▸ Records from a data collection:

________________________

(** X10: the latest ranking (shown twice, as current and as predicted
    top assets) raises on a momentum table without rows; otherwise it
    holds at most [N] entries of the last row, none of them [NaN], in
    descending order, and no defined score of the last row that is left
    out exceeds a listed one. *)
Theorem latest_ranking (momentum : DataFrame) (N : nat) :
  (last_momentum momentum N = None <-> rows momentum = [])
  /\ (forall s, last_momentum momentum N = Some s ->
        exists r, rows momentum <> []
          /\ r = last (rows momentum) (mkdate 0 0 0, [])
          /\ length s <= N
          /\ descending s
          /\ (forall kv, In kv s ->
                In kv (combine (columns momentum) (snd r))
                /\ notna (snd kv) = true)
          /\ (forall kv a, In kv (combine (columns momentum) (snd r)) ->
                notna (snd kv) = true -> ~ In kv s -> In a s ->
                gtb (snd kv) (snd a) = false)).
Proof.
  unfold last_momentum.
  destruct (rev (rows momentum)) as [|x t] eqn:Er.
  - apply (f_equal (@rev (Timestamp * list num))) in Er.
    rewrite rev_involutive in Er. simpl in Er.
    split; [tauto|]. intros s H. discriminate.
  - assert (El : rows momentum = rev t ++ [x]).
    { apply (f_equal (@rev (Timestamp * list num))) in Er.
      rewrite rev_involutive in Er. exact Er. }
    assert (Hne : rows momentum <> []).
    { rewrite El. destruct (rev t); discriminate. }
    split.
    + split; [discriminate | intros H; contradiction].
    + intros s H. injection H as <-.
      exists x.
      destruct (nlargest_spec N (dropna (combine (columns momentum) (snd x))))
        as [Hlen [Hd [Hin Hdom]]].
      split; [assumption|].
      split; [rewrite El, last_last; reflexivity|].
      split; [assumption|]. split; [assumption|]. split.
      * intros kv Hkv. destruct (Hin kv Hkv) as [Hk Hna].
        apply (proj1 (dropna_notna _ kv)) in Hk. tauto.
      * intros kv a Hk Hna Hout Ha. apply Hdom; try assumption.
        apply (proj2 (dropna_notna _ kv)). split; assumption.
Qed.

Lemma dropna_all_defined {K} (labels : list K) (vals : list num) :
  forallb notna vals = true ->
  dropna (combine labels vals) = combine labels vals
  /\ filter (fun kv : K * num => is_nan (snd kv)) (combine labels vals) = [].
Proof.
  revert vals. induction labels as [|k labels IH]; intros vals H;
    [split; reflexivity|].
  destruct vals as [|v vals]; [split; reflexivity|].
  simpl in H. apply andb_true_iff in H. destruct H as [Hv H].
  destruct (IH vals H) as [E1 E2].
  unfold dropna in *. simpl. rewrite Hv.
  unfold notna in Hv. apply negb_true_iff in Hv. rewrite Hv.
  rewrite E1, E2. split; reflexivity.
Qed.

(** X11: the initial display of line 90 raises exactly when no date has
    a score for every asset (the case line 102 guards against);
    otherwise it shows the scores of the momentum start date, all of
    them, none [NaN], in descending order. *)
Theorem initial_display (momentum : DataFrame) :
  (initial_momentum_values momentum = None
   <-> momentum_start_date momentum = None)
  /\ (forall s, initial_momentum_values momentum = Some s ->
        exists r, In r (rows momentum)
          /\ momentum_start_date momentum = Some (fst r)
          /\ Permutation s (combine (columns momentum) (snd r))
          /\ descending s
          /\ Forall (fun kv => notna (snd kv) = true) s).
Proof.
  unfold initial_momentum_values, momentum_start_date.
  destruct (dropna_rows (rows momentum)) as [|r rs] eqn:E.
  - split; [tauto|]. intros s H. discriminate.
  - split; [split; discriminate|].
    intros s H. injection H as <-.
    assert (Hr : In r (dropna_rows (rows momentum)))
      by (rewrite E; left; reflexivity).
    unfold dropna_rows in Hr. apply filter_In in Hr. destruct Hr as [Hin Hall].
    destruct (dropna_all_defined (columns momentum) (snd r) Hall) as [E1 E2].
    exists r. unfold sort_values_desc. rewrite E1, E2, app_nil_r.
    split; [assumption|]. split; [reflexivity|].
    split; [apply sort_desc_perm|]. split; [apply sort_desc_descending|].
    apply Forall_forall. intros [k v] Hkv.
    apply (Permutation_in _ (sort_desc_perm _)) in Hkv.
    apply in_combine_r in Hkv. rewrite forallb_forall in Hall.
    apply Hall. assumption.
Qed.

________________________

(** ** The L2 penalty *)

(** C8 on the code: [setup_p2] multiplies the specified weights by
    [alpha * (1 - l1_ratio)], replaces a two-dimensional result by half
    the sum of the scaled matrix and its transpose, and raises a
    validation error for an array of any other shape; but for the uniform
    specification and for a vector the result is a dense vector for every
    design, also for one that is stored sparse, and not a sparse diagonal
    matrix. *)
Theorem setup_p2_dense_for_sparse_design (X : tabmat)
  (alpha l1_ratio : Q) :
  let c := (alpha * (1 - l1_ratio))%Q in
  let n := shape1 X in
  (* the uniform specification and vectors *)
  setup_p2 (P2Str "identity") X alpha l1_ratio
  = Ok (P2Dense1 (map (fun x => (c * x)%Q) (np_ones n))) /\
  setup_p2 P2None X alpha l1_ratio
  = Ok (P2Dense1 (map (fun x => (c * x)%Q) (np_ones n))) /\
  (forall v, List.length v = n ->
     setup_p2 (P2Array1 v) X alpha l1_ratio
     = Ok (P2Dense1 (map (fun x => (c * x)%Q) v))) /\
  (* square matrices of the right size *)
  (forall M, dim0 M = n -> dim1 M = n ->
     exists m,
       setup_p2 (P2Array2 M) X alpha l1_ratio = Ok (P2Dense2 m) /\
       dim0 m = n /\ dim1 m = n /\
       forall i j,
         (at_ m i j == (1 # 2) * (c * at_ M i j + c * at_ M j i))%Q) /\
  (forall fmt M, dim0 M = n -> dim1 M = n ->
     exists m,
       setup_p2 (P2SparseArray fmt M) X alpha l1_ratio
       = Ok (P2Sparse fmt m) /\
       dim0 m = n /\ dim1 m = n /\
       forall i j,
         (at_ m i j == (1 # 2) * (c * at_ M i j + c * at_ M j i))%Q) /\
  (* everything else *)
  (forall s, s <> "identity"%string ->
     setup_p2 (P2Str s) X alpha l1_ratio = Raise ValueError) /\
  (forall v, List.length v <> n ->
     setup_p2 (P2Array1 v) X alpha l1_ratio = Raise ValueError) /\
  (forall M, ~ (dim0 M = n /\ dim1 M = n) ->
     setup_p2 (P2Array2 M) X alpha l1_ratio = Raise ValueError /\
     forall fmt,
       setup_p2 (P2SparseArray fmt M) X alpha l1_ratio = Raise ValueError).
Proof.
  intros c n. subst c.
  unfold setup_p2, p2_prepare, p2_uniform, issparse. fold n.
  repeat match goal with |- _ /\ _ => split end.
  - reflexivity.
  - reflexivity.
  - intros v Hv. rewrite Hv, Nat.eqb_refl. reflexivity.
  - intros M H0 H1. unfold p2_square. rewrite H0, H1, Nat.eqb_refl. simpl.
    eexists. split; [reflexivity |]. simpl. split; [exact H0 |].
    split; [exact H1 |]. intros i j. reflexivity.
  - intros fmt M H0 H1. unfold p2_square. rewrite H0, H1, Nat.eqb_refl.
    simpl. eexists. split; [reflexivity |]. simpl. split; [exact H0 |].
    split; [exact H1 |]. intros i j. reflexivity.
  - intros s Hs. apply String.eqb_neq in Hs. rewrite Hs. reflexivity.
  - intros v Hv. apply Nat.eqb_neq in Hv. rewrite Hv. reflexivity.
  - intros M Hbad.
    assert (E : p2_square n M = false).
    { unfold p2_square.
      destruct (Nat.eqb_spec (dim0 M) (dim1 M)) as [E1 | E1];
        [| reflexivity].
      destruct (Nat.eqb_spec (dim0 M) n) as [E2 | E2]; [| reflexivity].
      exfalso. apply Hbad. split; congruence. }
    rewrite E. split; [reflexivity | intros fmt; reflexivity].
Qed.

________________________

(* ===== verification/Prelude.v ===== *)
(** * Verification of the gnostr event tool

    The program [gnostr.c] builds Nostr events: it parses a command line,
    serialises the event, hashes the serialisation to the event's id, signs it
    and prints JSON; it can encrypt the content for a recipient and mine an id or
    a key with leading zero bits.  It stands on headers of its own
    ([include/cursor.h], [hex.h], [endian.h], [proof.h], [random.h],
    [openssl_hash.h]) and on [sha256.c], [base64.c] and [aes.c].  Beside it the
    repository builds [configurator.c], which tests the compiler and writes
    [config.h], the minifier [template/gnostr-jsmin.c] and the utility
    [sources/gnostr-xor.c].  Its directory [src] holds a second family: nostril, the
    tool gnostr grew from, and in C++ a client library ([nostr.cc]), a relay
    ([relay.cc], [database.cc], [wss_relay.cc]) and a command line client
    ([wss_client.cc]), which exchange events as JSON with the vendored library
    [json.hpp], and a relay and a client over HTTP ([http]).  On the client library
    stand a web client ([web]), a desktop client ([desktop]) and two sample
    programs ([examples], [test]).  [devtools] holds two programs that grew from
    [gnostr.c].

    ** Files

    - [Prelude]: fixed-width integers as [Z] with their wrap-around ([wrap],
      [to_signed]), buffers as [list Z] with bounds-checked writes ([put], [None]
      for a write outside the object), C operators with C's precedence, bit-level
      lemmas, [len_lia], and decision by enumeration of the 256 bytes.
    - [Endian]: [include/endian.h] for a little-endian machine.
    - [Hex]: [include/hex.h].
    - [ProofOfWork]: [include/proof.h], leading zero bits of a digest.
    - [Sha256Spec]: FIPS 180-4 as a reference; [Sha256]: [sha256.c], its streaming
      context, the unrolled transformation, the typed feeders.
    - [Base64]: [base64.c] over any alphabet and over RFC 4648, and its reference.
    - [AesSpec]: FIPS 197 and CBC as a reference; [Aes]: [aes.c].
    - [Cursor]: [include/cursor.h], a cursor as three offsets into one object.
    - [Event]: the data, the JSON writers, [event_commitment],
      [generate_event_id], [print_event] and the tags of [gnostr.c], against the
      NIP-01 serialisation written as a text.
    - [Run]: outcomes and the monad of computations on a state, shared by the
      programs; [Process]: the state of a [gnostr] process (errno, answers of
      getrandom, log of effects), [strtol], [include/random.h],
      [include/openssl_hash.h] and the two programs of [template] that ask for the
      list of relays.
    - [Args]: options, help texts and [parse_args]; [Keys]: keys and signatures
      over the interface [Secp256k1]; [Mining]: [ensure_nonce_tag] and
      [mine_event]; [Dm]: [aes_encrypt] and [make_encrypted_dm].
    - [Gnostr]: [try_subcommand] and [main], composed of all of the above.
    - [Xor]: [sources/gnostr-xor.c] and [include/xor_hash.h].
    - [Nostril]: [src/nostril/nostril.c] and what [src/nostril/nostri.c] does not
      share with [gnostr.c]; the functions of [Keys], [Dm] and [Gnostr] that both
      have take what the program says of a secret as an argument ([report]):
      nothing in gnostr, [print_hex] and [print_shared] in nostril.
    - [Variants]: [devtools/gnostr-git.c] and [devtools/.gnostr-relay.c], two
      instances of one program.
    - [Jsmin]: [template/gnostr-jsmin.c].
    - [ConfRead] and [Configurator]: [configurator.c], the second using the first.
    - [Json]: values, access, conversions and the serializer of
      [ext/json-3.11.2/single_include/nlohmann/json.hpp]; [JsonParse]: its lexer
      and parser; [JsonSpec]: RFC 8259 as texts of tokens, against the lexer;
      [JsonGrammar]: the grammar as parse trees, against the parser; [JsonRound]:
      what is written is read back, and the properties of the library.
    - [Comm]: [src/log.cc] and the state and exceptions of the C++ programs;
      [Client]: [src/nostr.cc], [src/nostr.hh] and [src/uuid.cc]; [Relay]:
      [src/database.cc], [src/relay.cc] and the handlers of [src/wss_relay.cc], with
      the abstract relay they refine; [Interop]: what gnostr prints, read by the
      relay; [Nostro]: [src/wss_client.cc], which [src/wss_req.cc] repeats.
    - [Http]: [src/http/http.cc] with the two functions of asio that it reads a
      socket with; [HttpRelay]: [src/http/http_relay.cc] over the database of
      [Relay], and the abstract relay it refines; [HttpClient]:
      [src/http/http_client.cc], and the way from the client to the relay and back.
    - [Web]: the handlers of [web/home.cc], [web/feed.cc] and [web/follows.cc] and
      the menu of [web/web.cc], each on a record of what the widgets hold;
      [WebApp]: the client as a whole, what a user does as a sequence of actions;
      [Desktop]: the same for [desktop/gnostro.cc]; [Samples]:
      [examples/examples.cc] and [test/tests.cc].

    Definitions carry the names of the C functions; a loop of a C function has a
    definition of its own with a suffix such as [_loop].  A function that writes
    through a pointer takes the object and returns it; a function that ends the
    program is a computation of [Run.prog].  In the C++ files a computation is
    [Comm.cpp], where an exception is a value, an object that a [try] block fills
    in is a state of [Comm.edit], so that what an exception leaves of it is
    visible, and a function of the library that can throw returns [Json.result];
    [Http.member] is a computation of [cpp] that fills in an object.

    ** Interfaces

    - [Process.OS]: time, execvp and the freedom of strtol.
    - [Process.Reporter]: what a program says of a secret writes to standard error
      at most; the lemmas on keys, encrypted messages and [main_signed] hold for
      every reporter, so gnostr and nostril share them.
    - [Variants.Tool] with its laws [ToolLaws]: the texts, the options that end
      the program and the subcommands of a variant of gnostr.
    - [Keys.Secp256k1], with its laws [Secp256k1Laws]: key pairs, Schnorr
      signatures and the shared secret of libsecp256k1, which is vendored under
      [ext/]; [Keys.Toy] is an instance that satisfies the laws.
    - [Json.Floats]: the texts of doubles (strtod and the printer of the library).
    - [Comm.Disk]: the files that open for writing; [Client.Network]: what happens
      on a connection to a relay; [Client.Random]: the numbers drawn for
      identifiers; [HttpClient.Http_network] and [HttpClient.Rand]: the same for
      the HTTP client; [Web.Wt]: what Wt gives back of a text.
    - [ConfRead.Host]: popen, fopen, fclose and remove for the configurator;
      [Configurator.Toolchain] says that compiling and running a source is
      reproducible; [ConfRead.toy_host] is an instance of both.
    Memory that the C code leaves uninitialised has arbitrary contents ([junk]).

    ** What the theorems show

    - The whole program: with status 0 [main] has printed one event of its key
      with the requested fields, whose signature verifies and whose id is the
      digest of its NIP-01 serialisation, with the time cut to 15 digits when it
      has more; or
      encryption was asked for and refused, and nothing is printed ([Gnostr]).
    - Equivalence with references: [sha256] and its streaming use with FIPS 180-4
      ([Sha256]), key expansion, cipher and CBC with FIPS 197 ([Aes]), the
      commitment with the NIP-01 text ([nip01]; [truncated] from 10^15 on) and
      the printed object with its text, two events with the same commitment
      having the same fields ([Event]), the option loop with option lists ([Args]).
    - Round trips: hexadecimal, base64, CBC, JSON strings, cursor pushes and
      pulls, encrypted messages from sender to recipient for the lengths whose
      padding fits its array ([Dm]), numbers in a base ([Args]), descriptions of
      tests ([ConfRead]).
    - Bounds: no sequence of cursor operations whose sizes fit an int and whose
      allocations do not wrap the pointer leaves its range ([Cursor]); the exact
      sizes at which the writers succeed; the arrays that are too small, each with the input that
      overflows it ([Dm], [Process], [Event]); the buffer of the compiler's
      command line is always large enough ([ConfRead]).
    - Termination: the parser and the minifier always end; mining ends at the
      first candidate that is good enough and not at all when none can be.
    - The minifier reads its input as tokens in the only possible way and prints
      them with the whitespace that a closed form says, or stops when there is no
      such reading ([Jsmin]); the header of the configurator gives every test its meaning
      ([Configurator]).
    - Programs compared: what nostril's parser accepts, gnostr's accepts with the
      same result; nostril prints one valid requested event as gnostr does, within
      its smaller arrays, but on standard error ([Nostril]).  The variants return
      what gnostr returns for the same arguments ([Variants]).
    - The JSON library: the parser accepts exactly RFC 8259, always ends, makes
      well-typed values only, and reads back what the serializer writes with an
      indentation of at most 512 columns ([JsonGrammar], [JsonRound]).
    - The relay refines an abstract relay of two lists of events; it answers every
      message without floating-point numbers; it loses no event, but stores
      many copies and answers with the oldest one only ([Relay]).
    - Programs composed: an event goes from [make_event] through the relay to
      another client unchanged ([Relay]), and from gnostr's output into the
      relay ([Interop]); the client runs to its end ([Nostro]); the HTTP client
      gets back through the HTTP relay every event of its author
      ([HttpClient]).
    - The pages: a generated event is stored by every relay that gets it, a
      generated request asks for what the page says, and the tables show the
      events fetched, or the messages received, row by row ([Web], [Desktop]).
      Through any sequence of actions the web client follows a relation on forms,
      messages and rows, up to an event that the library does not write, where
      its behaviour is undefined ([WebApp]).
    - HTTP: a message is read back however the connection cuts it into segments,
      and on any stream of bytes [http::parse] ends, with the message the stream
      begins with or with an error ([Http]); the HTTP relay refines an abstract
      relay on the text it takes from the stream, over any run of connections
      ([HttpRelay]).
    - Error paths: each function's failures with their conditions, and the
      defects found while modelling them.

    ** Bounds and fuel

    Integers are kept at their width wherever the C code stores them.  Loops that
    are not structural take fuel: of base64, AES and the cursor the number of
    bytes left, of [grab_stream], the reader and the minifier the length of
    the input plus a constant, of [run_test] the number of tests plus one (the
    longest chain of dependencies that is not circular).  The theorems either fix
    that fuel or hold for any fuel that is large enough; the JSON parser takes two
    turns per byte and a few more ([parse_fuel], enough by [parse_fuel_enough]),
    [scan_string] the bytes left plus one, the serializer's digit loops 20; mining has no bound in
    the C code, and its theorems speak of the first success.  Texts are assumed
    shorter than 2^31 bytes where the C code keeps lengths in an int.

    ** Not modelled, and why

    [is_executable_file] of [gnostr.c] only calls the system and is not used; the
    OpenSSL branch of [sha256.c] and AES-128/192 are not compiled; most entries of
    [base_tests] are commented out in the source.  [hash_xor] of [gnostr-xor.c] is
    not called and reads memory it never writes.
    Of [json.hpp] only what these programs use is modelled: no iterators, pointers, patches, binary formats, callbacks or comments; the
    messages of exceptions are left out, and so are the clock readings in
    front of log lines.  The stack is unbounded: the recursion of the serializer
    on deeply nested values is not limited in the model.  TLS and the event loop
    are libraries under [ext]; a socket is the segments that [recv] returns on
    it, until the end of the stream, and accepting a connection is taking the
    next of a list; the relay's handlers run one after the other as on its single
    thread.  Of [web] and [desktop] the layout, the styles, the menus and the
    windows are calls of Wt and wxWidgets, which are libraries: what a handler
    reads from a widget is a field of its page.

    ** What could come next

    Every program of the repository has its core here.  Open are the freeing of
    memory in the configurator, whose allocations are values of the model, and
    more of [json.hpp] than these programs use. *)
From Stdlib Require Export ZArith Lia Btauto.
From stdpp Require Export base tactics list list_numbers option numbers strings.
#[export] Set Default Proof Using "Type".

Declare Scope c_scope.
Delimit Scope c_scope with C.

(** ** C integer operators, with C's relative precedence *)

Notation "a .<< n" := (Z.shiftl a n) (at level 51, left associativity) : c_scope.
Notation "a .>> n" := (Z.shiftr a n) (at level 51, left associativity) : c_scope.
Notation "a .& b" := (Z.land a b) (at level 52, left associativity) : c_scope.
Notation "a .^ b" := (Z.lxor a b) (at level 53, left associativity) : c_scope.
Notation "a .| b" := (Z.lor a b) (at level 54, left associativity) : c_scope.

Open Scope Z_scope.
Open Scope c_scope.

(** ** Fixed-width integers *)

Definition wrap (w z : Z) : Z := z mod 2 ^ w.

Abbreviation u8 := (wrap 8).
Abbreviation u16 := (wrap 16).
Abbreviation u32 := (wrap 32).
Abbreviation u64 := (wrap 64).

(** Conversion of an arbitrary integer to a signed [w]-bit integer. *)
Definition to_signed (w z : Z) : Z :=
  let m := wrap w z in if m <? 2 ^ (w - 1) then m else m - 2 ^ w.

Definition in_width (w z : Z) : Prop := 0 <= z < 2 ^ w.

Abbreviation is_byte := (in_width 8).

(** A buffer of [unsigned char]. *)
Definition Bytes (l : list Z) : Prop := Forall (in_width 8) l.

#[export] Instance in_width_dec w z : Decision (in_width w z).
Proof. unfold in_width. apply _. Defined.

________________________

▸ Task description: Look above for the line with "- [Event]: the" and the line with "- [Args]: options, help"; transcribe both and all lines in between, exactly, and nothing else.

▸ Answer section:
    - [Event]: the data, the JSON writers, [event_commitment],
      [generate_event_id], [print_event] and the tags of [gnostr.c], against the
      NIP-01 serialisation written as a text.
    - [Run]: outcomes and the monad of computations on a state, shared by the
      programs; [Process]: the state of a [gnostr] process (errno, answers of
      getrandom, log of effects), [strtol], [include/random.h],
      [include/openssl_hash.h] and the two programs of [template] that ask for the
      list of relays.
    - [Args]: options, help texts and [parse_args]; [Keys]: keys and signatures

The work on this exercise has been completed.